In Tokyo, Yokota's parents reacted with excitement when they received word of the tests results showing they have a 15-year-old granddaughter, who goes by the name Kim Hea Kyong and lives with her father in Pyongyang.

Shigeru Yokota, the girl's grandfather, said he wants to bring Kim back to Japan.

"Since she's junior high school age, she will be interested in seeing Tokyo Disneyland.
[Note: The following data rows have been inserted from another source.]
(* ===== verification/FcVariants.v ===== *)
(** * The q15 and q31 variants: the FC_ macros of fieldctrl_variant.h

    FC_VARIANT 15 and 31 share the F31 working arithmetic and differ in the
    signal load and store and in FC_ANGLE_STORE.  Signals and working values are
    both [Z]; a variant is selected by its format. *)
From S2P Require Import Prelude MachineInt Status Wide Numeric FcMonad Cordic.

Inductive q_format : Type := Q15 | Q31.

Definition fcq_load (f : q_format) (x : Z) : fc Z :=
  match f with Q15 => fcq15_load x | Q31 => fcq31_load x end.
Definition fcq_store (f : q_format) (x out : Z) : fc Z :=
  match f with Q15 => fcq15_store x out | Q31 => fcq31_store x out end.
Definition fcq_field (f : q_format) (x : Z) : Z :=
  match f with Q15 => linears_fixed_from_q15 x | Q31 => linears_fixed_from_q31 x end.

(** Circular rounding: in q15 the upper half-cell is zero turns; elsewhere a stored angle that
    reads back as one turn is replaced by zero. *)
Definition fcq_angle_store (f : q_format) (x out : Z) : fc Z :=
  match f with
  | Q15 =>
      work ← fcq_wrap x;
      quit_if false out
        (if LINEARS_FIXED_ONE - 32768 <=? work then mret 0 else fcq15_store work out)
  | Q31 =>
      work ← fcq_wrap x;
      temp ← fcq31_store work 0;
      quit_if false out
        (work ← fcq31_load temp;
         one ← fcq_i 1;
         temp ← (if 0 <=? fcq_cmp work one then lift2 fcq31_store (fcq_i 0) (mret temp) else mret temp);
         quit_if false out (mret temp))
  end.

(** The macro definitions of the variant. *)
Definition fcq (f : q_format) : FcArith Z Z := {|
  FC_LOAD := fcq_load f;
  FC_STORE := fcq_store f;
  FC_I := fcq_i;
  FC_ADD := fcq_add;
  FC_SUB := fcq_sub;
  FC_MUL := fcq_mul;
  FC_DIV := fcq_div;
  FC_NEG := fcq_neg;
  FC_ABS := fcq_abs;
  FC_SQRT := fcq_sqrt;
  FC_HYPOT := fcq_hypot;
  FC_RESCALE := fcq_rescale;
  FC_CMP := fcq_cmp;
  FC_WRAP := fcq_wrap;
  FC_SINCOS := fcq_sincos;
  FC_ATAN2 := fcq_atan2;
  FC_ACC_LOAD := fcq_work_load;
  FC_ACC_STORE := fcq_work_store;
  FC_FIELD := fcq_field f;
  FC_ANGLE_STORE := fcq_angle_store f;
  fc_local_t := 0;
  fc_local_w := 0;
|}.

(** The range of the signal type. *)
Definition q_repr (f : q_format) (x : Z) : Prop :=
  match f with Q15 => is_i16 x | Q31 => is_i32 x end.
Definition q_bits (f : q_format) : Z := match f with Q15 => 15 | Q31 => 31 end.

Section Laws.
Variable f : q_format.

Lemma fcq_cmp_sign a b : fcq_cmp a b = Z.sgn (a - b).
Proof.
  unfold fcq_cmp, linears_fixed_compare. rewrite Z.gtb_ltb.
  destruct (Z.ltb_spec b a), (Z.ltb_spec a b); lia.
Qed.

Lemma fcq_field_range t : q_repr f t ->
  - LINEARS_FIXED_ONE <= fcq_field f t < LINEARS_FIXED_ONE.
Proof.
  unfold fcq_field, linears_fixed_from_q15, linears_fixed_from_q31, LINEARS_FIXED_ONE.
  destruct f; cbn; intros; [rewrite i64_id by rlia|]; rlia.
Qed.

Lemma fcq_field_i64 t : q_repr f t -> is_i64 (fcq_field f t).
Proof. intros Ht%fcq_field_range. unfold LINEARS_FIXED_ONE in Ht. rlia. Qed.

(** A stored working value is the value rounded to the signal format. *)
Definition q_round (x : Z) : Z :=
  match f with Q15 => endpoint 15 (div_nearest x 65536) | Q31 => endpoint 31 x end.

Lemma fcq_store_eq x out : is_i64 x ->
  fcq_store f x out LINEARS_OK =
  if in_unit_interval x LINEARS_FIXED_ONE then Next (q_round x) LINEARS_OK
  else Next out LINEARS_ERROR_RANGE.
Proof.
  intros Hx. destruct (linears_fixed_to_q_exact x (Some out) Hx) as [H15 H31].
  unfold linears_fixed_to_q15, linears_fixed_to_q31 in *. cbn [with_out] in *. cbv zeta in *.
  unfold fcq_store, q_round. destruct f; unfold fcq15_store, fcq31_store, guarded; cbn [status_ok].
  - destruct (fixed_to_q15_cell x out) as [st v]. unfold deliver in H15.
    destruct (in_unit_interval _ _); cbn in *; by injection H15 as -> ->.
  - destruct (fixed_to_q31_cell x out) as [st v]. unfold deliver in H31.
    destruct (in_unit_interval _ _); cbn in *; by injection H31 as -> ->.
Qed.

Lemma q_round_mono a b : a <= b -> q_round a <= q_round b.
Proof.
  intros Hab. unfold q_round, endpoint. destruct f.
  - pose proof (div_nearest_mono a b 65536 ltac:(lia) Hab). change (2 ^ 15) with 32768.
    repeat case_if; lia.
  - change (2 ^ 31) with 2147483648. repeat case_if; lia.
Qed.

Lemma q_round_field t : q_repr f t -> q_round (fcq_field f t) = t.
Proof.
  unfold q_round, fcq_field, endpoint, linears_fixed_from_q15, linears_fixed_from_q31.
  destruct f; cbn [q_repr]; intros Ht.
  - rewrite i64_id by rlia. change (2 ^ 15) with 32768.
    pose proof (div_nearest_error (t * 65536) 65536 ltac:(lia)).
    rewrite (proj2 (Z.eqb_neq _ _)) by rlia. lia.
  - change (2 ^ 31) with 2147483648. by rewrite (proj2 (Z.eqb_neq _ _)) by rlia.
Qed.

Lemma q_round_repr x : - LINEARS_FIXED_ONE <= x <= LINEARS_FIXED_ONE -> q_repr f (q_round x).
Proof.
  unfold q_round, endpoint, LINEARS_FIXED_ONE. intros Hx. destruct f; cbn [q_repr].
  - pose proof (div_nearest_error x 65536 ltac:(lia)). change (2 ^ 15) with 32768. case_if; rlia.
  - change (2 ^ 31) with 2147483648. case_if; rlia.
Qed.

Lemma fcq_field_mono s t : q_repr f s -> q_repr f t -> s <= t <-> fcq_field f s <= fcq_field f t.
Proof.
  unfold fcq_field, linears_fixed_from_q15, linears_fixed_from_q31.
  destruct f; cbn [q_repr]; intros; [rewrite !i64_id by rlia|]; lia.
Qed.

Lemma fcq_load_wp t : q_repr f t -> wp (fcq_load f t) (fun w => w = fcq_field f t /\ is_i64 w).
Proof.
  intros Ht. pose proof (fcq_field_i64 t Ht) as Hi. revert Hi.
  unfold fcq_load, fcq_field, fcq15_load, fcq31_load. destruct f; intros; by apply wp_guarded.
Qed.

Lemma fcq_load_total t : q_repr f t -> total (fcq_load f t) (fun w => w = fcq_field f t).
Proof.
  intros Ht. unfold fcq_load, fcq_field, fcq15_load, fcq31_load.
  destruct f; by apply total_guarded.
Qed.

Lemma fcq_from_int_eq n : is_i64 n ->
  linears_fixed_from_int n (Some 0) = with_out (Some 0) (deliver (fits_i64 (n * LINEARS_FIXED_ONE)) (n * LINEARS_FIXED_ONE)).
Proof. intros Hn. apply (linears_fixed_ops_exact n n (Some 0) Hn Hn). Qed.

Lemma fcq_i_total n : -4294967296 <= n <= 4294967295 ->
  total (fcq_i n) (fun r => r = n * LINEARS_FIXED_ONE).
Proof.
  intros Hn. eapply fcq_call_total; [by apply fcq_from_int_eq; rlia|].
  unfold LINEARS_FIXED_ONE. rlia.
Qed.

Lemma fcq_i_wp n : wp (fcq_i n) is_i64.
Proof.
  apply wp_guarded. unfold linears_fixed_from_int. cbn.
  destruct (_ || _) eqn:E; cbn; [done|]. intros _. apply i64_range.
Qed.

Lemma fcq_store_between w t l h : is_i64 w -> q_repr f l -> q_repr f h ->
  fcq_field f l <= w <= fcq_field f h ->
  wp (fcq_store f w t) (fun t' => t' = q_round w /\ q_repr f t' /\ l <= t' <= h).
Proof.
  intros Hw Hl Hh Hb. unfold wp. rewrite fcq_store_eq by done.
  pose proof (fcq_field_range l Hl). pose proof (fcq_field_range h Hh).
  unfold in_unit_interval. rewrite (proj2 (andb_true_iff _ _)) by (rewrite !Z.leb_le; lia). intros _.
  split; [done|]. split; [apply q_round_repr; lia|].
  rewrite <- (q_round_field l Hl), <- (q_round_field h Hh). split; apply q_round_mono; lia.
Qed.

Lemma fcq_load_sticky t : sticky (fcq_load f t).
Proof. unfold fcq_load. destruct f; apply sticky_guarded. Qed.
Lemma fcq_store_sticky w t : sticky (fcq_store f w t).
Proof. unfold fcq_store. destruct f; apply sticky_guarded. Qed.
End Laws.

(** The two variants keep the promises the controllers rely on. *)
Lemma fcq_div_wp a b : is_i64 a -> is_i64 b -> wp (fcq_div a b) is_i64.
Proof.
  intros Ha Hb. apply wp_guarded. rewrite linears_fixed_div_exact by done. cbn.
  destruct (Z.eqb_spec b 0); cbn; [done|]. unfold deliver.
  destruct (fits_i64 _) eqn:E; cbn; [|done]. by apply fits_i64_spec in E.
Qed.

Lemma fcq_call_value f v : f (Some 0) = with_out (Some 0) (deliver (fits_i64 v) v) ->
  wp (fcq_call f) is_i64.
Proof. intros E. eapply wp_mono; [by apply fcq_call_wp|]. by intros ? [_ ?]. Qed.

Lemma fcq_add_sub_ok a b r h d : is_i64 a -> is_i64 b -> is_i64 h ->
  fcq_add a b LINEARS_OK = Next r LINEARS_OK -> fcq_sub h a LINEARS_OK = Next d LINEARS_OK ->
  r = a + b /\ d = h - a.
Proof.
  intros Ha Hb Hh E1 E2.
  pose proof (fcq_call_wp _ _ (fcq_add_eq a b Ha Hb)) as W1.
  pose proof (fcq_call_wp _ _ (fcq_sub_eq h a Hh Ha)) as W2.
  unfold wp in W1, W2. unfold fcq_add, fcq_sub in *. rewrite E1 in W1. rewrite E2 in W2.
  split; [by apply W1|by apply W2].
Qed.

#[export] Instance fcq_laws (f : q_format) : @FcLaws Z Z (fcq f).
Proof.
  refine (@Build_FcLaws Z Z (fcq f) (q_repr f) is_i64 is_i64 Z.le _ _ _ _ _
    (fcq_load_sticky f) (fcq_load_wp f) _ _ _ _ _ _ _ _ _ _ _ _ _ _ _ _ _ _ _ _ _
    (fcq_store_sticky f) _);
    cbn [FC_CMP FC_ACC_LOAD FC_ACC_STORE FC_I FC_ADD FC_SUB FC_MUL FC_DIV FC_NEG FC_ABS FC_STORE
         FC_FIELD fc_local_t fc_local_w fcq];
    intros; try apply sticky_guarded; rewrite ?fcq_cmp_sign; try lia.
  - done.
  - destruct f; cbn; rlia.
  - by apply wp_guarded.
  - by apply wp_guarded.
  - apply fcq_i_wp.
  - destruct (fcq_i_total n ltac:(lia)) as (r & E & ->). exists (n * LINEARS_FIXED_ONE).
    split; [done|]. unfold LINEARS_FIXED_ONE. rlia.
  - by eapply fcq_call_value, fcq_add_eq.
  - by eapply fcq_call_value, fcq_sub_eq.
  - by eapply fcq_call_value, linears_fixed_mul_exact.
  - by apply fcq_div_wp.
  - destruct (fcq_add_sub_ok a b r hi d) as [-> ->]; try done. rewrite fcq_cmp_sign in *. lia.
  - destruct (fcq_add_sub_ok a b r lo d) as [-> ->]; try done. rewrite fcq_cmp_sign in *. lia.
  - by eapply fcq_call_value, (fcq_neg_eq a a).
  - by eapply fcq_call_value, (fcq_abs_eq a a).
  - eapply wp_mono; [by apply (fcq_store_between f w t l h)|]. cbn. intros t' (_ & Ht & Hb).
    split; [done|]. split; [by apply fcq_field_i64|].
    by rewrite <- !fcq_field_mono.
Defined.

#[export] Instance fcq_cmp_eq_law (f : q_format) : @FcCmpEq Z Z (fcq f) (fcq_laws f).
Proof. intros a b _ _. cbn. rewrite fcq_cmp_sign. lia. Qed.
I want to take her to theme parks and Kyoto," he said, beaming.

But he also said he doubts the North's claim about Megumi's death.

Of the abductees, Megumi Yokota's case was particularly tragic.

Kidnapped when she was just 13 while on her way home from junior high school badminton practice, she is the youngest known victim.

According to North Korea, she married a North Korean man after being taken to the communist country, but suffered from severe depression and killed herself at a mental facility in 1993.

Also Thursday, news reports said Tokyo was considering granting permanent resident status in Japan to the American husband of the fifth returning abductee, Hitomi Soga.

The husband, Charles Robert Jenkins, of Rich Square, N.C., is one of four Americans who allegedly deserted their army posts in South Korea in the 1960s. Japanese officials say Jenkins, 62, is reluctant to leave the North for fear he will be extradited to the United States.

After hearing that Tokyo wanted the abductees to stay longer in Japan, Soga released a statement saying: "Receiving this sudden notification, I was surprised and embarrassed."